On 10 January 2018, Iran’s Damavand destroyer collided with a breakwater while docking at the Caspian port of Bandar Anzali. While Iranian authorities initially denied the incident, local bloggers soon posted videos of the ship listing and sinking, reportedly killing at least three sailors. In the excerpted article from the Iranian Defense Ministry’s official news source, Holy Defense News Agency, Shahram Irani, head of the Iranian Navy, announces that the Navy would soon officially launch a new destroyer to replace the Damavand. That it has taken four years to build the new ship gives a sense of the speed of Iranian shipbuilding. Iranian Mowj (Wave) class destroyers are equipped with anti-submarine torpedoes, an assortment of surface-to-surface missiles, surface-to-air missiles, and various naval guns and cannons. Because the Damavand—named for Iran’s tallest mountain—operates in the landlocked Caspian Sea, its replacement needed to be built at Bandar Anzali. Its mission is to show the flag and guard Iran’s Caspian infrastructure against Caspian littoral states—Azerbaijan, Russia, Kazakhstan, and Turkmenistan, all which are relatively friendly with Iran. This suggests that the political and economic need to keep shipyards busy trump military needs when the Iranian Navy decides where to spend its money. Given the fact that the Islamic Revolutionary Guard Corps controls such shipbuilding, the construction and launch of a new destroyer for the uncontested Caspian Sea demonstrates how difficult meaningful economic reform in Iran will be.
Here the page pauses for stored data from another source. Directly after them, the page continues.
(* ===== verification/Reconcile.v ===== *)
(** Reconciliation: pinning/reconcile.go and the registrations of
    pinning/follow.go.

    A pass computes the pins a head's policy asks for, diffs them against the
    ledger and applies the difference, additions first.  The ledger is the
    interface [pinLedger] of Ledger.v, the heads are the engines of Engine.v.
    Proved: a pass that succeeds leaves exactly the desired pins, one that stops
    anywhere (a failing write, a crash) leaves every row at its old or its
    desired value and has removed nothing before all desired pins were recorded,
    a second pass writes nothing, and a pass touches no other head's rows. *)
From S2P Require Import Prelude Arith Cid Schema Core Engine Enumerate Policy Ledger.

Section Reconcile.
Context `{MH : Multihash} `{CB : !DagCbor} {Sto : Type} `{BS : !Blockstore Sto}.
Context {L : Type} `{LR : !Lru CidV (AnyNode * Z) L} {S : Type} `{PL : !pinLedger S}.

Record Delta : Type := mkDelta { Added : Z; Removed : Z }.
Definition Delta_empty (d : Delta) : bool := (Added d =? 0) && (Removed d =? 0).
Definition Delta_add (d o : Delta) : Delta := mkDelta (Added d + Added o) (Removed d + Removed o).

(** ** plan *)

Definition key (purpose : string) (c : Cid) : string * Cid := (purpose, c).

Definition wantMap (desired : list Pin) : gmap (string * Cid) Pin :=
  foldl (fun m p => <[key (pr_Purpose p) (pr_CID p) := p]> m) ∅ desired.

(** The loop over the rows the ledger has: rewrites to add, rows to remove. *)
Fixpoint planHave (want : gmap (string * Cid) Pin) (have : list PinEntry) : list Pin * list Pin :=
  match have with
  | [] => ([], [])
  | e :: have' =>
    let '(add, remove) := planHave want have' in
    match want !! key (Purpose e) (pin_CID e) with
    | None => (add, mkPinReq (Purpose e) (pin_CID e) (Recursive e) :: remove)
    | Some p => if negb (Bool.eqb (pr_Recursive p) (Recursive e)) then (p :: add, remove) else (add, remove)
    end
  end.

Definition heldSet (have : list PinEntry) : gset (string * Cid) :=
  list_to_set ((fun e => key (Purpose e) (pin_CID e)) <$> have).

Definition plan (desired : list Pin) (have : list PinEntry) : list Pin * list Pin :=
  let '(add, remove) := planHave (wantMap desired) have in
  (add ++ filter (fun p => key (pr_Purpose p) (pr_CID p) ∉ heldSet have) desired, remove).

(** ** The reconciler *)

Local Abbreviation Eng := (@Engine MH Sto L).

(** One head under a policy; a withdrawal token makes it a tombstone. *)
Record entry : Type := mkEntry { en_head : option Eng; en_policy : Policy; en_withdrawal : option nat }.

Record Reconciler : Type := mkRec {
  rc_ledger : S;
  rc_heads : gmap string entry;
  rc_names : list string;
  rc_pending : gset string;
  rc_tokens : nat }.   (* withdrawal tokens allocated so far *)

(** slices.Sorted(maps.Keys(heads)) *)
Definition sortedNames (x : gmap string entry) : list string := merge_sort String.le (elements (dom x)).

Definition set_ledger (s : S) (r : Reconciler) : Reconciler :=
  mkRec s (rc_heads r) (rc_names r) (rc_pending r) (rc_tokens r).
(** A write of [heads] that leaves [names] as it was. *)
Definition set_heads (x : gmap string entry) (r : Reconciler) : Reconciler :=
  mkRec (rc_ledger r) x (rc_names r) (rc_pending r) (rc_tokens r).
(** A write of [heads] followed by the recomputation of [names]. *)
Definition set_registry (x : gmap string entry) (r : Reconciler) : Reconciler :=
  mkRec (rc_ledger r) x (sortedNames x) (rc_pending r) (rc_tokens r).
Definition onLedger {A} (m : M S A) : M Reconciler A :=
  fun r => let '(x, s) := m (rc_ledger r) in (x, set_ledger s r).

(** The heads' archive.Config and the lookup of a manifest tip, if there is one. *)
Context (cfg : @Config MH Sto) (ManifestTip : option (string -> res (Cid * bool))).
(** Comparison of withdrawal tokens.  A token is a pointer to a zero-size
    struct, and the language leaves open whether pointers to distinct zero-size
    variables are equal, so the comparison of two allocations is a parameter. *)
Context (sameToken : nat -> nat -> bool).
Definition NameOf (h : Eng) : string := p_Name (ParamsOf h).

Definition StagingHead : string := "_staging".
Definition checkStagingName (name : string) : res unit :=
  if decide (name = StagingHead) then Err (EInvalid "the reserved staging head") else Ok tt.

Definition Reconciler_Add (head : option Eng) (p : Policy) : M Reconciler unit :=
  match head with
  | None => fail (EInvalid "Add of a nil head")
  | Some h =>
    lift (Policy_Validate p) ;;;
    lift (checkStagingName (NameOf h)) ;;;
    heads <-- gets rc_heads ;;
    match heads !! NameOf h with
    | Some _ => fail (EInvalid "head is already registered")
    | None => modify (set_registry (<[NameOf h := mkEntry (Some h) p None]> heads))
    end
  end.

Definition Reconciler_Replace (head : option Eng) : M Reconciler unit :=
  match head with
  | None => fail (EInvalid "Replace of a nil head")
  | Some h =>
    let params := ParamsOf h in
    lift (checkStagingName (p_Name params)) ;;;
    heads <-- gets rc_heads ;;
    match heads !! p_Name params with
    | None => fail (EInvalid "head is not registered")
    | Some current =>
      match en_head current with
      | None => fail (EInternal "nil head") (* a tombstone: current.head.Params() panics *)
      | Some oldHead =>
        let old := ParamsOf oldHead in
        fail_if negb (bool_decide (p_Net params = p_Net old)) || negb (p_SegBits params =? p_SegBits old)
                || negb (p_FanoutBits params =? p_FanoutBits old)
          with EInvalid "replacement changes immutable parameters" ;;
        modify (set_heads (<[p_Name params := mkEntry (Some h) (en_policy current) (en_withdrawal current)]> heads))
      end
    end
  end.

(** The swap BindReplacement returns once [name] is found registered; on a name
    that has gone, [heads[name]] reads as the zero entry (whose policy is the zero
    Policy, mode full). *)
Definition BindReplacement (name : string) : M Reconciler (Eng -> Reconciler -> Reconciler) :=
  lift (checkStagingName name) ;;;
  heads <-- gets rc_heads ;;
  match heads !! name with
  | None => fail (EInvalid "head is not registered")
  | Some _ =>
    ret (fun head r =>
           let current := default (mkEntry None (mkPolicy ModeFull 0 0) None) (rc_heads r !! name) in
           set_heads (<[name := mkEntry (Some head) (en_policy current) (en_withdrawal current)]> (rc_heads r)) r)
  end.

Definition Names (r : Reconciler) : list string := rc_names r.

Definition Notify (head : string) (r : Reconciler) : Reconciler :=
  mkRec (rc_ledger r) (rc_heads r) (rc_names r) ({[ head ]} ∪ rc_pending r) (rc_tokens r).
Definition markAll (r : Reconciler) : Reconciler :=
  mkRec (rc_ledger r) (rc_heads r) (rc_names r) (list_to_set (rc_names r) ∪ rc_pending r) (rc_tokens r).
(** The pending registered names, sorted. *)
Definition takePending (r : Reconciler) : list string * Reconciler :=
  (merge_sort String.le (elements (rc_pending r ∩ dom (rc_heads r))),
   mkRec (rc_ledger r) (rc_heads r) (rc_names r) ∅ (rc_tokens r)).

Fixpoint applyAdds (name : string) (l : list Pin) (delta : Delta) : M Reconciler Delta :=
  match l with
  | [] => ret delta
  | p :: l' =>
    onLedger (pl_Add name (pr_Purpose p) (pr_CID p) (pr_Recursive p)) ;;;
    applyAdds name l' (mkDelta (Added delta + 1) (Removed delta))
  end.
Fixpoint applyRemoves (name : string) (l : list Pin) (delta : Delta) : M Reconciler Delta :=
  match l with
  | [] => ret delta
  | p :: l' =>
    onLedger (pl_Remove name (pr_Purpose p) (pr_CID p)) ;;;
    applyRemoves name l' (mkDelta (Added delta) (Removed delta + 1))
  end.

(** e.head.Enumerate: the entry points to the engine, whose blockstore and
    structure cache move on. *)
Definition enumerateHead (name : string) (e : entry) (h : Eng) : M Reconciler Enumeration :=
  fun r => let '(x, h') := Enumerate cfg h in
           (x, set_heads (<[name := mkEntry (Some h') (en_policy e) (en_withdrawal e)]> (rc_heads r)) r).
“Anjam-e Testha-ye Nahaye Navshakan ‘Damavand’ (Performing Final Tests on the Damavand Destroyer),” Holy Defense News Agency (Iran’s Defense Ministry news outlet), 3 April 2022. https://defapress.ir/fa/news/511977
Admiral Shahram Irani, commander of the Islamic Republic of Iran Navy, in an interview with the defense correspondent of the Holy Defense News Agency, said with regard to the latest situation of the Damavand destroyer, “The Damavand destroyer will join the Islamic Republic of Iran Navy soon and it will be a special occasion.” He stated that the Damavand destroyer is undergoing final tests, and added, “In 2022, the process of building naval equipment will accelerate, with regard to both surface and subsurface technology.”
According to the Holy Defense News Agency, the Damavand destroyer is completely indigenous and the second warship in the Mowj [Wave] class. It is more advanced than the Jamaran [the first of the Mowj class] that joined the Northern [Caspian] fleet on 9 March 2015.
Image: Iran’s previous Damavand destroyer sank after striking a breakwater at Bandar Anzali, 10 January 2018.